テレビ番組だけでよかった

木曜日の夜に異常な回数のくしゃみが続き、金曜日の朝には
鼻風邪になっていた。おかげでこの週末は何も出来ず。

熱も咳も出ないけど、さらさらの鼻水がひっきりなし。油断すると
喉に流れ込んで来て気持ち悪いのだ。

鼻のかみ過ぎでまるで赤鼻のトナカイである。今日はだいぶ良くは
なったのだけれど、早く治ってくれないかなぁ。鬱陶しいわ。

『「南京事件」を調査せよ』(清水清 文藝春秋)読了。

2015年10月4日に「シリーズ戦後70年」の1本として日本テレビ
NNNドキュメントで「南京事件 兵士たちの遺言」が放送された。

放送された当日には見られなかったのだが、後日、動画サイトで
番組を見た。

実際に南京戦に参加した元日本兵が綴った当時の日記を元に
した秀逸なドキュメンタリーだった。しかも放送したのが日本テレビ
ここにも価値があったと思う。

本書は番組内容に大幅加筆しての書籍化とのことで期待したのだ
が、いささか残念だった。

番組取材の基本となったのは『南京大虐殺を記録した皇軍兵士たち』
(大月書店)である。
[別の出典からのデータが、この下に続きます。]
(** ** The rtld's list (bootstrap/publish.rs) *)
Fixpoint link_from (prev : Z) (link_maps : list Z) : st dstate unit :=
  match link_maps with
  | [] => mret tt
  | link_map :: rest =>
      modify_map link_map (set_l_prev prev);;
      modify_map link_map (set_l_next (default 0 (head rest)));;
      link_from link_map rest
  end.
Definition link_loaded_objects (link_maps : list Z) : st dstate unit := link_from 0 link_maps.

(** ** The list in the store *)

(** [l] is a doubly linked segment: [p] before it, [n] after it. *)
Fixpoint dseg (ms : gmap Z LinkMap) (p : Z) (l : list Z) (n : Z) : Prop :=
  match l with
  | [] => True
  | x :: r => ∃ m, ms !! x = Some m ∧ l_prev m = p ∧ l_next m = default n (head r)
      ∧ dseg ms x r n
  end.

(** The state describes the list [l] to the debugger. *)
Record list_rep (s : dstate) (l : list Z) : Prop := {
  lr_nodup : NoDup l;
  lr_nonnull : 0 ∉ l;
  lr_head : ∃ d, rdebugs s !! debug s = Some d ∧ map_head d = default 0 (head l);
  lr_tail : tail s = default 0 (last l);
  lr_seg : dseg (maps s) 0 l 0 }.

(** Only the links of the maps changed. *)
Definition same_but_links (m m' : LinkMap) : Prop :=
  set_l_real 0 (set_l_next 0 (set_l_prev 0 m)) = set_l_real 0 (set_l_next 0 (set_l_prev 0 m')).

(** What a debugger with a breakpoint sees of an operation. *)
Definition brk_trace (s : dstate) (states : list Z) : list Z :=
  match rdebugs s !! debug s with
  | Some d => match brk d with Some _ => states | None => [] end
  | None => []
  end.

(** ** Running the primitives *)
Definition with_maps (s : dstate) (ms : gmap Z LinkMap) : dstate :=
  mk (debug s) (tail s) (rdebugs s) ms (notified s).
Definition with_rdebug (s : dstate) (d : RDebug) : dstate :=
  mk (debug s) (tail s) (<[debug s := d]> (rdebugs s)) (maps s) (notified s).
Definition notify (s : dstate) (d : RDebug) : dstate :=
  mk (debug s) (tail s) (rdebugs s) (maps s)
    (notified s ++ match brk d with Some _ => [state d] | None => [] end).

Lemma load_map_run p s m : maps s !! p = Some m → load_map p s = Ret (m, s).
Proof. unfold load_map. by intros ->. Qed.
Lemma modify_map_run p f s m :
  maps s !! p = Some m → modify_map p f s = Ret (tt, with_maps s (<[p := f m]> (maps s))).
Proof.
  intros Hm. unfold modify_map. erewrite st_bind_run by (by apply load_map_run).
  unfold store_map. by rewrite Hm.
Qed.
Lemma load_debug_run s d : rdebugs s !! debug s = Some d → load_debug s = Ret (d, s).
Proof. unfold load_debug. by intros ->. Qed.
Lemma modify_debug_run f s d :
  rdebugs s !! debug s = Some d → modify_debug f s = Ret (tt, with_rdebug s (f d)).
Proof. unfold modify_debug. by intros ->. Qed.
Lemma call_debug_state_run s d :
  rdebugs s !! debug s = Some d → call_debug_state s = Ret (tt, notify s d).
Proof.
  unfold call_debug_state, notify. intros ->. destruct (brk d); [done|].
  by rewrite app_nil_r; destruct s.
Qed.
この作品に収録されている日記の裏取りや、当時
を知る元兵士を探して証言を得る過程に関しては調査報道の手法が
きちんと生かされている。

しかし、取材当時に国会で行われていた安全保障関連法案の審議の
模様が併記されていたり、著者の自分語りが多かったり、やたらと詩的
な表現が飛び出したりで、読んでいてうんざりする箇所も。

正直、テレビ番組だけにして書籍化しなきゃよかったのになと思う。
「文庫X」として話題になった『殺人犯はそこにいる』の時もそうだったの
だが、自分語りはこの著者の癖なのかな。どうも作品を重ねるごとに
酷くなっているように思う。

『桶川ストーカー殺人事件 遺言』以上のものは書けないではないかと
いう気がして来たわ。

内容としては南京事件を肯定する作品なので、一部の否定派からは
総攻撃されそうなのだけれどね。

ただ先の大戦では日本人は被害者としてだけの歴史だけはなく、加害者と
しての歴史をもしっかり持たなきゃいけないと思うんだよね。

まぁ、加害者としての記憶を言うと「自虐史観」と言われてしまうのだけれど。